Work order:
Since only a count is wanted, work out how many lines in the material below contain the word "From" and return that number.

Dataset:
(* ===== verification/Retrieve.v ===== *)
(** * Retrieval ([packages/headroomd/src/engine.ts], [retrieve], [historyLeaves])

    The four retrieve modes: one archived message by hash, a history page by
    page, a full-text query, an evidence node.  The object files, the index and
    the ledger are the state; only the cursor table changes. *)

From stdpp Require Import base tactics list numbers option sets strings sorting.
From S2P Require Import Prelude JsString JsRegex Json Codec Paging CLine OMap Chat Operations Summary Compaction Compress Cas Objects History Fts Store Archive Nodes Cursors NodeRetrieval.

Definition RETRIEVE_LIMIT_CAP : Z := 50.

(** ** Requests and answers *)

Record ByHash := mkByHash { bh_ns : Namespace; bh_hash : jstr; bh_cursor : option jstr; bh_maxBytes : option Z; bh_maxTokens : option Z }.
Record ByHistory := mkByHistory {
  by_ns : Namespace; by_historyHash : jstr; by_offset : option Z; by_limit : option Z;
  by_cursor : option jstr; by_maxBytes : option Z; by_maxTokens : option Z }.
Inductive QueryStyle : Type := Cards | Segments.
Record ByQuery := mkByQuery {
  bq_ns : Namespace; bq_query : jstr; bq_style : option QueryStyle; bq_limit : option Z;
  bq_cursor : option jstr; bq_maxBytes : option Z; bq_maxTokens : option Z }.
Inductive RetrieveParams : Type :=
| RHash (p : ByHash) | RHistory (p : ByHistory) | RQuery (p : ByQuery) | RNode (p : RetrieveByNodeParams).

Record HistoryAnswer := mkHistoryAnswer {
  ha_items : list HistoryItem; ha_nextOffset : option Z; ha_nextCursor : option jstr;
  ha_truncated : bool; ha_partial : bool; ha_missingHashes : list jstr }.
(** A hit, with the card fields of the default style. *)
Record HitCard := mkCard { hc_hit : SearchHit; hc_card : option (list jstr * list jstr * list jstr) }.
Record QueryAnswer := mkQueryAnswer { qa_hits : list HitCard; qa_nextCursor : option jstr; qa_truncated : bool }.
Inductive RetrieveResult : Type :=
| NotFound                                    (** [{ found: false }] *)
| FoundText (page : TextPage)
| FoundHistory (answer : HistoryAnswer)
| NoHits                                      (** [{ hits: [] }] *)
| Hits (answer : QueryAnswer)
| FoundNode (answer : NodeResult).

(** A truthy string. *)
Definition truthy (s : option jstr) : option jstr := match s with Some (_ :: _) => s | _ => None end.

(** The two halves of a cursor of the form [a.b]. *)
Definition split_cursor (c : jstr) : option (jstr * jstr) := match split_on 46 c with [a; b] => Some (a, b) | _ => None end.
Definition outer_cursor (ref : jstr) (offset intra : Z) : jstr :=
  encodeCursor ref offset ++ [46] ++ encodeCursor (ref ++ js ":" ++ dec offset) intra.
Definition read_outer (ref c error : jstr) : result jstr (Z * Z) :=
  match split_cursor c with
  | None => Throw error
  | Some (a, b) =>
    let! offset := text_error (decodeCursor (Some a) ref) in
    let! intra := text_error (decodeCursor (Some b) (ref ++ js ":" ++ dec offset)) in
    Ok (offset, intra)
  end.

(** [paginateText("", ...)]: only the budgets are looked at. *)
Definition check_budget (maxBytes maxTokens : option Z) : result jstr unit :=
  let! _ := text_error (paginateText [] {| po_ref := []; po_cursor := None; po_maxBytes := maxBytes; po_maxTokens := maxTokens |}) in Ok tt.

Section Retrieve.
Context (sha256Hex : jstr → jstr) (gunzip : Z → bytes → option bytes) (files : fs) (dataDir : jstr).

Definition readValidProjection (hash : jstr) : option ChatMessage :=
  match readMessageObject sha256Hex gunzip files files dataDir hash with Ok (Some m) => Some m | _ => None end.

(** ** A history *)

(** The child archive a replacement message stands for. *)
Definition child_archive (meta : MetaDb) (ns : Namespace) (m : ChatMessage) : option jstr :=
  match m_archive m with
  | Some a => if negb (zlen (ar_historyHash a) =? 0) && jeqb (m_id m) (js "compaction-" ++ ar_historyHash a)
                 && hasHistoryMeta meta ns (ar_historyHash a)
              then Some (ar_historyHash a) else None
  | None => None
  end.
Definition archive_row (r : CasMetaInput) : ReaderRow unit :=
  mkRow (cm_hash r) (cm_role r) (cm_turnIndex r) (Some (cm_msgSeq r + 1)) tt.
Definition archive_content (meta : MetaDb) (ns : Namespace) (r : ReaderRow unit) : result jstr (option Content) :=
  Ok (match readValidProjection (rw_hash r) with
      | None => None
      | Some m => Some (match child_archive meta ns m with Some c => CChild c | None => CText (renderProjection m) end)
      end).
Definition archive_reader (meta : MetaDb) (ns : Namespace) : HistoryReader unit :=
  mkReader (λ hash offset, Ok (archive_row <$> nextHistoryMeta meta ns hash offset)) (archive_content meta ns).

Definition CURSOR3 : jstr := js "h3-".
Definition history_state (meta : MetaDb) (p : ByHistory) : result jstr HistoryFrontier :=
  match truthy (by_cursor p) with
  | Some c => loadHistoryCursor meta (by_ns p) (by_historyHash p) c
  | None => Ok (mkFrontier [(by_historyHash p, 0)] 0 0)
  end.
Definition history_page (meta : MetaDb) (p : ByHistory) (uuid : jstr) (now : Z) (fuel : nat) : option (MetaDb * result jstr HistoryAnswer) :=
  match history_state meta p with
  | Throw e => Some (meta, Throw e)
  | Ok state =>
    res ← readHistoryPage fuel (archive_reader meta (by_ns p)) state (mkRequest (by_maxBytes p) (by_maxTokens p) (by_limit p));
    match res with
    | Throw e => Some (meta, Throw e)
    | Ok page =>
      let answer cursor := mkHistoryAnswer (hp_items page) (if hp_more page then Some (fr_ordinal (hp_state page)) else None) cursor
                             (hp_more page) (negb (zlen (hp_missingHashes page) =? 0)) (hp_missingHashes page) in
      if hp_more page then
        match saveHistoryCursor meta (by_ns p) (by_historyHash p) (hp_state page) uuid now with
        | Throw e => Some (meta, Throw e)
        | Ok (meta', id) => Some (meta', Ok (answer (Some id)))
        end
      else Some (meta, Ok (answer None))
    end
  end.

Answer section:
2